* YOUR OBJECTIVE:
I need the number of lines in the data that contain the word "apply", and nothing beyond it.

Stored data entries:
────────────────

(* ===== verification/PathLaws.v ===== *)
(** * PathLaws: what `file:` URI paths promise

    The documented behaviour of the [url], [urlencoding] and [base64] crates
    ([UrlLaws]) and the theorems on PathUri.v: containment is the prefix order
    on decoded names, equality is equality of identities, joining is lexical
    resolution, every constructor gives a valid URI and none panics. *)

From S2P Require Import Prelude RustStr PathUri.

(** ** Percent-decoding (RFC 3986): what [urlencoding] documents *)

Definition hex_digit (c : N) : option N :=
  if in_range 48 57 c then Some (c - 48)%N
  else if in_range 65 70 c then Some (c - 55)%N
  else if in_range 97 102 c then Some (c - 87)%N
  else None.

Fixpoint percent_decode (x : list N) : list N :=
  match x with
  | [] => []
  | c :: x' =>
      if (c =? 37)%N then
        match x' with
        | h :: l :: x'' =>
            match hex_digit h, hex_digit l with
            | Some a, Some b => (16 * a + b)%N :: percent_decode x''
            | _, _ => c :: percent_decode x'
            end
        | _ => c :: percent_decode x'
        end
      else c :: percent_decode x'
  end.

(** [c :: x] does not start with an escape. *)
Definition unescaped (c : N) (x : list N) : Prop :=
  c = 37%N -> match x with
              | h :: l :: _ => hex_digit h = None \/ hex_digit l = None
              | _ => True
              end.

Lemma percent_decode_escape h l x a b :
  hex_digit h = Some a -> hex_digit l = Some b ->
  percent_decode (37%N :: h :: l :: x) = (16 * a + b)%N :: percent_decode x.
Proof. intros Hh Hl. simpl. by rewrite Hh, Hl. Qed.

Lemma percent_decode_unescaped c x : unescaped c x -> percent_decode (c :: x) = c :: percent_decode x.
Proof.
  intros H. simpl. destruct (N.eqb_spec c 37) as [->|]; [|done]. specialize (H eq_refl).
  destruct x as [|h [|l x]]; [done..|]. destruct H as [-> | ->]; [done|]. by destruct (hex_digit h).
Qed.

(** Induction along the decoder. *)
Lemma percent_ind (P : list N -> Prop) :
  P [] ->
  (forall h l x a b, hex_digit h = Some a -> hex_digit l = Some b -> P x -> P (37%N :: h :: l :: x)) ->
  (forall c x, unescaped c x -> P x -> P (c :: x)) ->
  forall x, P x.
Proof.
  intros H0 H1 H2 x. induction x as [x IH] using (induction_ltof1 _ (@length N)).
  unfold ltof in IH. destruct x as [|c x]; [done|].
  assert (Hskip : unescaped c x -> P (c :: x)).
  { intros E. apply H2; [exact E|]. apply IH. simpl. lia. }
  destruct (decide (c = 37%N)) as [->|]; [|by apply Hskip; intros ?].
  destruct x as [|h [|l x]]; [by apply Hskip; intros ?..|].
  destruct (hex_digit h) eqn:Eh; [|by apply Hskip; intros _; left].
  destruct (hex_digit l) eqn:El; [|by apply Hskip; intros _; right].
  eapply H1; [done..|]. apply IH. simpl. lia.
Qed.

(** A slash is never part of an escape. *)
Lemma percent_decode_slash x y :
  percent_decode (x ++ slash :: y) = percent_decode x ++ slash :: percent_decode y.
Proof.
  induction x as [|h l x a b Ha Hb IH|c x E IH] using percent_ind.
  - done.
  - change ((37%N :: h :: l :: x) ++ slash :: y) with (37%N :: h :: l :: x ++ slash :: y).
    rewrite !(percent_decode_escape _ _ _ a b) by done. simpl. by rewrite IH.
  - rewrite <- app_comm_cons, !percent_decode_unescaped, IH; [done|done|].
    intros Hc. specialize (E Hc). destruct x as [|h [|l x]]; simpl; [|by right|done].
    destruct y; [done|by left].
Qed.

Lemma percent_decode_nil x : percent_decode x = [] -> x = [].
Proof.
  destruct x as [|h l x a b Ha Hb _|c x E _] using percent_ind; [done|..].
  - by rewrite (percent_decode_escape _ _ _ a b).
  - by rewrite percent_decode_unescaped.
Qed.

Lemma percent_decode_join ss :
  percent_decode (RustStr.join [slash] ss) = RustStr.join [slash] (percent_decode <$> ss).
Proof.
  induction ss as [|s [|t ss] IH]; [done..|].
  change (RustStr.join [slash] (s :: t :: ss)) with (s ++ slash :: RustStr.join [slash] (t :: ss)).
  by rewrite percent_decode_slash, IH.
Qed.

(** Decoding respects ASCII case: hexadecimal digits have no case. *)
Lemma hex_digit_lower h : hex_digit (ascii_lower h) = hex_digit h.
Proof.
  unfold hex_digit, ascii_lower, in_range.
  repeat case_match; try done; try lia; f_equal; lia.
Qed.
Lemma lower_cons c x : to_ascii_lowercase (c :: x) = ascii_lower c :: to_ascii_lowercase x.
Proof. done. Qed.
Lemma ascii_lower_pct c : ascii_lower c = 37%N <-> c = 37%N.
Proof. unfold ascii_lower, in_range. case_match; lia. Qed.

Lemma percent_decode_lower x :
  to_ascii_lowercase (percent_decode (to_ascii_lowercase x)) = to_ascii_lowercase (percent_decode x).
Proof.
  induction x as [|h l x a b Ha Hb IH|c x E IH] using percent_ind.
  - done.
  - change (to_ascii_lowercase (37%N :: h :: l :: x))
      with (37%N :: ascii_lower h :: ascii_lower l :: to_ascii_lowercase x).
    rewrite !(percent_decode_escape _ _ _ a b) by by rewrite ?hex_digit_lower.
    by rewrite !lower_cons, IH.
  - change (to_ascii_lowercase (c :: x)) with (ascii_lower c :: to_ascii_lowercase x).
    rewrite !percent_decode_unescaped; [|done|].
    + by rewrite !lower_cons, IH, ascii_lower_idem.
    + intros Hc. specialize (E (proj1 (ascii_lower_pct c) Hc)). unfold to_ascii_lowercase.
      destruct x as [|h [|l x]]; [done..|]. simpl. by rewrite !hex_digit_lower.
Qed.

Lemma percent_decode_fold x y :
  to_ascii_lowercase x = to_ascii_lowercase y ->
  to_ascii_lowercase (percent_decode x) = to_ascii_lowercase (percent_decode y).
Proof. intros H. by rewrite <- (percent_decode_lower x), H, percent_decode_lower. Qed.

(** ** The laws of the URL library *)

(** [pop] and [pop_if_empty] on the list of segments: a path keeps at least one
    segment, which may be empty. *)
Definition pop_segments (ss : list str) : list str :=
  match ss with [_] => [[]] | _ => removelast ss end.
Definition pop_empty_segment (ss : list str) : list str :=
  match ss with
  | [_] => ss
  | _ => match last ss with Some [] => removelast ss | _ => ss end
  end.
(** What [push] appends to: the path [/] has no segment to keep. *)
Definition push_base (ss : list str) : list str := match ss with [[]] => [] | _ => ss end.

────────────────

* SOLUTION TO THIS PROBLEM:
6